IMPLICATIONS FOR SCHOOL LEADERSHIP
North Carolina’s CFST Initiative shows how schools can facilitate access to the health and human services that the vulnerable children need for stability and success. To help students achieve academically, CFST leaders connect students and families to resources such as tutoring, mentoring, counseling, eye glasses, hearing devices, food stamps, housing support, and after-school activities. The nurses and social workers help families initiate behavioral health care for issues such as depression, anxiety, or dealing with family events such as death or illness. They also help families address barriers to receiving services such as lack of transportation. For example, in some school systems the CFST leaders can drive students to services. In other communities, nurses and social workers host meetings in locations easily accessible for families such as churches or community centers.
Of course new models always encounter new challenges. Because some nursing schools in north carolina districts are in very rural counties and nurses could earn higher salaries in other jobs, recruiting qualified nurses has been challenging in a few locations. During the early stages of implementation, a few principals were wary of nurses and social workers leaving school grounds to make home visits and of offering the compensatory time necessary for scheduling evening, early morning, or weekend meetings.

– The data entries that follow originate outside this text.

(** C2 as the specification words it fails on the directory of [Example]
    when the backup of 2 January took no snapshot: the newest manifest
    names no snapshot, the manifest of 1 January names one that exists.
    The specification's rule selects the snapshot of 1 January;
    [loadIncremental] selects the empty entry of the manifest of
    2 January. *)
Lemma loadIncremental_kv_not_first_existing :
  Glob Example.envNoKV
    (Join Example.envNoKV (path Example.builder) "*.manifest")
  = Ok Example.names
  ∧ specKVEntry Example.envNoKV "backup" (sortReverse Example.names)
    = Some Example.kv_0101
  ∧ ∃ b1 w1,
      loadIncremental Example.envNoKV Example.builder Example.world
      = (Ok (b1, None), w1)
      ∧ kvEntry b1 = Some Example.kv_zero
      ∧ kvEntry b1
        ≠ specKVEntry Example.envNoKV "backup" (sortReverse Example.names).
Proof.
  split; [reflexivity|]. split; [by vm_compute|].
  exists (Example.loadedWith Example.envNoKV),
    (loadIncremental Example.envNoKV Example.builder Example.world).2.
  split; [by vm_compute|]. split; [by vm_compute|].
  vm_compute. discriminate.
Qed.

(** ** Shard transfer and full restore *)

Section FullRestore.
Context (env : Env).

Lemma remoteCalls_app (l1 l2 : list Event) :
  remoteCalls (l1 ++ l2) = remoteCalls l1 ++ remoteCalls l2.
Proof. apply List.filter_app. Qed.

(** One transfer: at most one call, made last. *)
Lemma restoreShard_trace (b : cmdRestoreBuilder) (id : N)
  (file : ManifestEntry.t) (w : World) :
  ∃ (r : result unit) (new : list Event),
    restoreShard env b id file w = (r, mkWorld (events w ++ new) (seed w))
    ∧ ((r = Ok tt ∧ remoteCalls new = [transfer env b id file None])
       ∨ ∃ e, r = Err e
              ∧ (remoteCalls new = []
                 ∨ remoteCalls new = [transfer env b id file (Some e)]))
    ∧ Forall (λ ev, match ev with
                    | EvLog Info _ _ | EvOpen _ => True
                    | CallRestoreShard id' file' _ =>
                        id' = id
                        ∧ file'
                          = Join env (path b) (ManifestEntry.FileName file)
                    | _ => False
                    end) new.
Proof.
  unfold restoreShard. run_step.
  destruct (Open env _) as [e|]; run_step.
  { trace_ex. split; [|by repeat constructor].
    right. exists e. by split; [|left]. }
  destruct (gzip_NewReader env _) as [e|]; run_step.
  { trace_ex. split; [|by repeat constructor].
    right. exists e. by split; [|left]. }
  destruct (RestoreShard env _ id _) as [e|]; run_step.
  - trace_ex. split; [|by repeat constructor].
    right. exists e. split; [done|]. by right.
  - trace_ex. split; [|by repeat constructor]. by left.
Qed.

Another challenge has been clarifying and communicating the difference between a CFST nurse and a traditional school nurse in north carolina. In the CFST program, both nurses and social workers address a range of issues affecting academic performance, potentially including family health, social service, and material needs. Unlike most traditional school nurses, CFST nurses serve the population of only 1 school, and address students’ needs beyond those pertaining to physical health concerns. If the school had a nurse prior to the CFST initiative, CFST funds could not supplant dollars used for this nurse’s salary. Yet, CFST nurses in some schools still routinely receive referrals of children with the types of isolated physical maladies best handled by traditional nurses. Although some nurses have reported significant difficulty communicating the nature of their CFST role to colleagues and parents, many have noted satisfaction from developing deeper and more enduring involvement with families.
At the same time, having a nurse work with a social worker has presented some unexpected opportunities. For instance, when a CFST nurse and social worker visit a home, often the nurse will knock on the door. Experience has shown that families are much less wary of nurses than of social workers, whom they associate with child welfare.

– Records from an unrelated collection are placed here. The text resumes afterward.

(** * Lead qualification and campaign orchestration: a shallow embedding

    The React components [EmailCampaigns], [ContactManagement] and
    [LeadDiscovery] are embedded as state records with handlers in a small
    state-and-effect monad.  Every [useState] cell is a record field, every
    [toast] call and every [fetch] call is logged as an effect, and the
    reply of the backend is an input of the handler (a function from the
    request to its outcome).

    Modelling conventions:
    - JavaScript strings are [string]; [toLowerCase] is modelled on ASCII
      letters.
    - A JSON field that may be missing, [null] or [undefined] is an
      [option]; a field used only for its truthiness is a [bool].
    - Identifiers are integers compared with [===].
    - A finite JSON number used as a score is a rational: the sign of the
      difference of two finite doubles is the sign of their exact
      difference, which is all the comparator of [sort] observes.
    - Arrays that the code mutates in place ([Array.prototype.sort]) live
      in a store indexed by references, so that aliasing is visible. *)

From Stdlib Require Import ZArith QArith Lqa String Ascii List Permutation Sorted Lia.
From stdpp Require Import gmap strings.
Close Scope Q_scope.
Local Open Scope string_scope.
Local Open Scope list_scope.

(** ** JavaScript primitives *)

Definition Id := Z.
Bind Scope Z_scope with Id.

(** [a === b] on identifiers. *)
Definition strict_eq (a b : Id) : bool := Z.eqb a b.

Definition lower_ascii (c : ascii) : ascii :=
  let n := nat_of_ascii c in
  if (Nat.leb 65 n && Nat.leb n 90)%bool then ascii_of_nat (n + 32) else c.

(** [s.toLowerCase()] *)
Fixpoint toLowerCase (s : string) : string :=
  match s with
  | EmptyString => EmptyString
  | String c r => String (lower_ascii c) (toLowerCase r)
  end.

Fixpoint startsWith (s p : string) : bool :=
  match p, s with
  | EmptyString, _ => true
  | String a p', String b s' => (Ascii.eqb a b && startsWith s' p')%bool
  | String _ _, EmptyString => false
  end.

(** [s.includes(needle)] *)
Fixpoint includes (s needle : string) : bool :=
  (startsWith s needle ||
   match s with
   | EmptyString => false
   | String _ r => includes r needle
   end)%bool.

(** Truthiness of a string: only the empty string is falsy. *)
Definition truthy_str (s : string) : bool := negb (String.eqb s "").

(** [o || d] where [o] is a possibly missing string. *)
Definition or_str (o : option string) (d : string) : string :=
  match o with
  | Some s => if truthy_str s then s else d
  | None => d
  end.

(** [o || d] where [o] is a possibly missing number: [0] is falsy. *)
Definition or_num (o : option Q) (d : Q) : Q :=
  match o with
  | Some q => if Qeq_bool q 0 then d else q
  | None => d
  end.

(** [o || []] where [o] is a possibly missing array (an empty array is
    truthy). *)
Definition or_nil {A} (o : option (list A)) : list A :=
  match o with
  | Some l => l
  | None => []
  end.

(** ** Data model

    The records hold the fields that the handlers read or copy; fields that
    are only displayed ([contacted], [contact_date], [employee_count],
    [personalization_score], ...) are left out. *)

Module Contact.
Record t := mk {
  id : Id;
  first_name : option string;
  last_name : option string;
  email : option string;
  job_title : option string;
  company_name : option string;
  company_domain : option string;
  company_trigger : option string;
  company_industry : option string;
  decision_maker_score : option Q;
  email_validated : bool;
  email_validation_result : option string
}.
End Contact.

Module Company.
Record t := mk {
  name : option string;
  domain : option string;
  industry : option string;
  trigger_type : option string;
  top_contacts : option (list Contact.t)
}.
End Company.

Module GeneratedEmail.
Record t := mk {
  contact_id : Id;
  contact_name : option string;
  company_name : option string;
  subject : option string;
  body : option string
}.
End GeneratedEmail.

Module OutgoingEmail.
Record t := mk {
  contact_id : Id;
  to_email : option string;
  subject : option string;
  body : option string
}.
End OutgoingEmail.

(** ** Requests, replies and effects *)

Inductive Request :=
| PostFilterContacts (min_decision_score : Q) (email_validation_results : list string)
| PostSendEmails (emails : list OutgoingEmail.t) (test_mode : bool)
| GetCompanies (limit : Z)
| PostValidateContacts (contact_ids : list Id)
| PostDiscover (trigger_types : list string) (limit_per_type : Z).

(** The parsed body of a reply; [success] is the truthiness of
    [data.success]. *)
Record ResponseData := {
  success : bool;
  message : option string;
  error : option string;
  data_contacts : option (list Contact.t);
  data_companies : option (list Company.t)
}.

(** [NetworkFailure]: [fetch] or [response.json()] rejects, so control
    reaches the [catch] block.  [Reply ok data]: [response.ok] and the parsed
    body. *)
Inductive Outcome :=
| NetworkFailure
| Reply (ok : bool) (data : ResponseData).

Definition Net := Request → Outcome.

Record ToastMsg := {
  title : string;
  description : option string;
  destructive : bool
}.

Inductive Effect :=
| Toast (t : ToastMsg)
| Fetch (r : Request)
| ConsoleError (msg : string).

Definition is_fetch (e : Effect) : bool :=
  match e with
  | Fetch _ => true
  | _ => false
  end.

(** ** The handler monad: state passing with an effect log *)

Definition M (S A : Type) : Type := S → A * S * list Effect.

Global Instance M_ret {S} : MRet (M S) := λ A x s, (x, s, []).

Global Instance M_bind {S} : MBind (M S) := λ A B f m s,
  let '(a, s1, e1) := m s in
  let '(b, s2, e2) := f a s1 in
  (b, s2, e1 ++ e2).

Definition get {S} : M S S := λ s, (s, s, []).
Definition modify {S} (f : S → S) : M S unit := λ s, (tt, f s, []).
Definition emit {S} (e : Effect) : M S unit := λ s, (tt, s, [e]).
Definition toast {S} (t : ToastMsg) : M S unit := emit (Toast t).

(** [await fetch(r)] followed by [await response.json()]. *)
Definition fetch {S} (net : Net) (r : Request) : M S Outcome :=
  emit (Fetch r);; mret (net r).

Definition skip {S} : M S unit := mret tt.

Definition final_state {S A} (r : A * S * list Effect) : S := snd (fst r).
Definition effects {S A} (r : A * S * list Effect) : list Effect := snd r.

Definition error_toast (d : string) : ToastMsg :=
  {| title := "Error"; description := Some d; destructive := true |}.

(** ** EmailCampaigns *)

Module EmailCampaigns.

Record State := mkState {
  contacts : list Contact.t;
  selectedContacts : list Id;
  generatedEmails : list GeneratedEmail.t;
  selectedTemplate : string;
  isGenerating : bool;
  isSending : bool;
  testMode : bool
}.

Definition initial : State :=
  {| contacts := []; selectedContacts := []; generatedEmails := [];
     selectedTemplate := "hiring"; isGenerating := false;
     isSending := false; testMode := true |}.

When children’s needs are unmet,
nursing schools in north carolina are often the first to identify potential problems. North Carolina’s school-based CFST initiative allows schools to create coordinated health care plans so that every student receives the support she/he needs to achieve academic success.
GRAPH: Figure 1. Students Served by the CFST Program in 2006-2007 and 2007-2008: Number of Sectors That Their Needs Cross Source: Authors’ tabulation of the NC School-Based CFST case management data.